The National Rifle Association is calling for outright censorship as news of yet another school shooting dominates national headlines.
“It’s time to put an end to this glorification of carnage in pursuit of ratings, because it’s killing our kids,” said Colion Noir, a gun-rights activist and host of an NRA-TV show, in a video posted online less than one week after a school shooting in Santa Fe, Texas, left 10 people dead.
The NRA went on a similar offensive in the wake of the Valentine’s Day massacre at a high school in Parkland, Florida, that left 17 dead.
“Many in legacy media love mass shootings,” NRA spokesperson Dana Loesch said at a CNN Town Hall after the Parkland shooting. “I’m not saying that you love the tragedy. But I am saying that you love the ratings. Crying white mothers are ratings gold.”
It’s also an idea that appeared to be on President Donald Trump’s radar as far back as the Parkland shooting, when he ordered the formation of the School Safety Commission. In addition to age limits for certain firearm purchases, violence in video games, access to mental health treatment, school building security and Obama-era guidance on school discipline, Trump also directed the commission to consider how journalists cover mass shootings.
The notion that the media exacerbates the problem of mass shootings and inspires copycats isn’t just coming from right-wing gun advocates: Research presented at the American Psychological Association’s annual convention two years ago by Western New Mexico University correlated the three-fold increase in mass shootings between 2000 to 2016 to what they call a “media contagion effect;” where a mass shooting is covered widely and extensively, with a lot of attention paid to the shooter.

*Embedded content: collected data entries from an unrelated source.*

(** The percentage gate: [true] when the evaluation goes on. *)
Definition in_rollout (f : Flag) (s : Strategy) (cx : EvaluationContext) (now : DateTime) : bool :=
  let p := effective_percentage s now in
  if p <? 100 then
    match strategy_key s cx with
    | Some key => evaluate_percentage key (flag_key f) p
    | None => true
    end
  else true.

Definition evaluate_flag (oc : bool) (f : Flag) (config : option FlagConfig)
    (strategy : option Strategy) (active_kill_switches : list KillSwitch)
    (prerequisite_results : list (string * string)) (cx : EvaluationContext) (now : DateTime)
    : run EvaluationResult :=
  if is_archived f then Done (default_result f (Reason_Error "Flag is archived")) else
  match config with
  | None => Done (default_result f (Reason_Error "No configuration for this environment"))
  | Some config =>
      if negb (enabled config) then Done (default_result f Reason_Disabled) else
      match List.find (fun ks => affects_flag ks (flag_key f)) active_kill_switches with
      | Some ks => Done (default_result f (Reason_KillSwitch (ks_id ks)))
      | None =>
          match List.find (fun p => negb (prerequisite_met prerequisite_results p))
                  (prerequisites f) with
          | Some p => Done (default_result f (Reason_Prerequisite (pre_flag_key p)))
          | None =>
              match strategy with
              | None => Done (default_result f Reason_Default)
              | Some s =>
                  if negb (evaluate_conditions (conditions s) cx) then
                    Done (default_result f Reason_Default)
                  else if negb (in_rollout f s cx now) then
                    Done (default_result f Reason_Default)
                  else
                    selected ← select_variant oc f cx;
                    Done match selected with
                         | Some v => mkEvaluationResult (flag_key f) (v_name v) (v_value v)
                                       (Reason_Strategy (st_id s))
                         | None => default_result f Reason_Default
                         end
              end
          end
      end
  end.

(** * Weights *)

Fixpoint total (vs : list Variant) : Z :=
  match vs with [] => 0 | v :: vs => weight v + total vs end.

(** Weights are [u32] values and their sum fits as well. *)
Definition weights_fit (vs : list Variant) : Prop :=
  Forall (fun v => 0 <= weight v) vs /\ total vs < 2 ^ 32.

Lemma total_nonneg vs : Forall (fun v => 0 <= weight v) vs -> 0 <= total vs.
Proof. induction 1; cbn; lia. Qed.

Lemma total_app vs ws : total (vs ++ ws) = total vs + total ws.
Proof. induction vs as [|v vs IH]; cbn; [done|]. rewrite IH. lia. Qed.

Lemma sum_u32_fits oc acc vs :
  0 <= acc -> Forall (fun v => 0 <= weight v) vs -> acc + total vs < 2 ^ 32 ->
  sum_u32 oc acc (weight <$> vs) = Done (acc + total vs).
Proof.
  intros Hacc Hvs. revert acc Hacc.
  induction Hvs as [|v vs Hv Hvs IH]; intros acc Hacc Hsum; cbn in *.
  - by rewrite Z.add_0_r.
  - pose proof (total_nonneg vs Hvs).
    rewrite add_u32_fits by (unfold u32_ok; lia). cbn. rewrite IH by lia. f_equal. lia.
Qed.

(** Buckets are cut into intervals as long as the weights, in variant order. *)
Lemma pick_variant_interval oc b c vs1 v vs2 :
  0 <= c -> Forall (fun v => 0 <= weight v) (vs1 ++ v :: vs2) ->
  c + total (vs1 ++ v :: vs2) < 2 ^ 32 ->
  c + total vs1 <= b < c + total vs1 + weight v ->
  pick_variant oc b c (vs1 ++ v :: vs2) = Done (Some v).
Proof.
  revert c. induction vs1 as [|v1 vs1 IH]; intros c Hc Hpos Hfit Hb; cbn in *;
    apply Forall_cons in Hpos as [Hw Hpos].
  - pose proof (total_nonneg _ Hpos). rewrite add_u32_fits by (unfold u32_ok; lia). cbn.
    by rewrite (proj2 (Z.ltb_lt _ _)) by lia.
  - pose proof (total_nonneg _ Hpos).
    assert (0 <= total vs1) by (apply total_nonneg; by apply Forall_app in Hpos as [? _]).
    rewrite add_u32_fits by (unfold u32_ok; lia). cbn.
    rewrite (proj2 (Z.ltb_ge _ _)) by lia. apply IH; [lia|done|lia|lia].
Qed.

(** Every bucket below the total falls into one of the intervals. *)
Lemma bucket_interval b vs :
  Forall (fun v => 0 <= weight v) vs -> 0 <= b < total vs ->
  exists vs1 v vs2, vs = vs1 ++ v :: vs2 /\ total vs1 <= b < total vs1 + weight v.
Proof.
  intros Hpos. revert b. induction Hpos as [|v vs Hv Hpos IH]; intros b Hb; cbn in *; [lia|].
  destruct (Z.lt_ge_cases b (weight v)).
  - exists [], v, vs. cbn. split; [done|lia].
  - destruct (IH (b - weight v) ltac:(lia)) as (vs1 & v' & vs2 & -> & Hb').
    exists (v :: vs1), v', vs2. cbn. split; [done|lia].
Qed.

Lemma pick_variant_total oc b vs :
  weights_fit vs -> 0 <= b < total vs ->
  exists v, pick_variant oc b 0 vs = Done (Some v) /\ v ∈ vs.
Proof.
  intros [Hpos Hfit] Hb. destruct (bucket_interval b vs Hpos Hb) as (vs1 & v & vs2 & -> & Hi).
  exists v. split; [|set_solver]. by apply pick_variant_interval; rewrite ?Z.add_0_l.
Qed.

Lemma pick_variant_profile oc oc' b vs :
  weights_fit vs -> 0 <= b < total vs ->
  pick_variant oc b 0 vs = pick_variant oc' b 0 vs.
Proof.
  intros [Hpos Hfit] Hb. destruct (bucket_interval b vs Hpos Hb) as (vs1 & v & vs2 & -> & Hi).
  by rewrite !(pick_variant_interval _ b 0 vs1 v vs2) by (done || lia).
Qed.

Lemma get_default_variant_elem f v : get_default_variant f = Some v -> v ∈ variants f.
Proof.
  intros (i & _ & Hi)%find_Some_lookup. by apply list_elem_of_lookup_2 in Hi.
Qed.

Lemma hash_of_range s : u32_ok (hash_of s).
Proof.
  unfold hash_of. destruct (murmur3_32 s 0) eqn:E; cbn.
  - by eapply murmur3_32_range.
  - unfold u32_ok. lia.
Qed.

(** Selection never panics, does not depend on the profile and stays within the
    variants of the flag. *)
Lemma select_variant_total f cx :
  weights_fit (variants f) ->
  exists o, (forall oc, select_variant oc f cx = Done o) /\
            (forall v, o = Some v -> v ∈ variants f).
Proof.
  intros Hfit. unfold select_variant.
  destruct (decide (length (non_default f) = 1%nat)) as [Hone|Hmany].
  { destruct (non_default f) as [|v [|]] eqn:E; try done. exists (Some v).
    split; [done|]. intros ? [= <-].
    assert (v ∈ non_default f) as Hv by (rewrite E; set_solver).
    apply list_elem_of_In, filter_In in Hv as [Hv _]. by apply list_elem_of_In. }
  assert (Hgen : exists o,
    (forall oc, match selection_key cx with
      | None => Done None
      | Some key =>
          let hash := hash_of (flag_key f +:+ "." +:+ key +:+ ".variant") in
          total_weight ← sum_u32 oc 0 (weight <$> variants f);
          if total_weight =? 0 then Done (get_default_variant f)
          else
            picked ← pick_variant oc (hash mod total_weight) 0 (variants f);
            Done (match picked with Some v => Some v | None => get_default_variant f end)
      end = Done o) /\ (forall v, o = Some v -> v ∈ variants f)).
  { destruct (selection_key cx) as [key|]; [|by exists None].
    set (h := hash_of _). destruct (Hfit) as [Hpos Hsum].
    destruct (Z.eqb_spec (total (variants f)) 0) as [Hz|Hz].
    - exists (get_default_variant f). split; [|apply get_default_variant_elem].
      intros oc. cbn zeta. rewrite sum_u32_fits by (done || lia). cbn.
      by rewrite Hz.
    - pose proof (total_nonneg _ Hpos).
      destruct (pick_variant_total true (h mod total (variants f)) (variants f) Hfit)
        as (v & Hv & Hin); [apply Z.mod_pos_bound; lia|].
      exists (Some v). split; [|by intros ? [= <-]].
      intros oc. cbn zeta. rewrite sum_u32_fits by (done || lia).
      rewrite Z.add_0_l. cbn. rewrite (proj2 (Z.eqb_neq _ _) Hz).
      rewrite (pick_variant_profile oc true) by (done || (apply Z.mod_pos_bound; lia)).
      by rewrite Hv. }
  destruct (non_default f) as [|v [|]]; [exact Hgen|done|exact Hgen].
Qed.

(** * The gates in front of a strategy *)

Record gates_pass (f : Flag) (config : option FlagConfig) (s : Strategy)
    (kss : list KillSwitch) (pre : list (string * string)) (cx : EvaluationContext)
    (now : DateTime) : Prop := {
  gate_live : archived_at f = None;
  gate_enabled : exists c, config = Some c /\ enabled c = true;
  gate_not_killed : Forall (fun ks => affects_flag ks (flag_key f) = false) kss;
  gate_prerequisites : Forall (fun p => prerequisite_met pre p = true) (prerequisites f);
  gate_conditions : Forall (fun c => evaluate_condition c cx = true) (conditions s);
  gate_rollout : in_rollout f s cx now = true;
}.

Lemma find_none_Forall {A} (p : A -> bool) l :
  List.find p l = None <-> Forall (fun x => p x = false) l.
Proof.
  induction l as [|x l IH]; [done|]. cbn. rewrite Forall_cons.
  destruct (p x); [naive_solver|]. rewrite IH. naive_solver.
Qed.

Dave Cullen, author of “Columbine.” which focuses on the April 1999 school shooting that left 13 people dead, told CNN’s Brian Stelter after the Parkland shooting that would-be school shooters, much like terrorists, might be motivated to carry out an act of violence just to get national attention.
But what Cullen and others have suggested is that media companies refrain from zeroing in on the shooter to avoid granting them any semblance of “star power.”
Noir, in his TV spot, appropriates language generally used by gun-control advocates, by proposing “common sense limitations” on media coverage of shootings, and also implies that its hypocritical for the left to talk about gun control while exercising their first amendment rights.
“As much as the media loves to pivot the conversation after a mass school shooting to gun control, the pen is mightier than the sword,” Noir said. “I vehemently disagree with the government infringing on first amendment rights, the same way i believe the government shouldn’t infringe on second amendment rights.”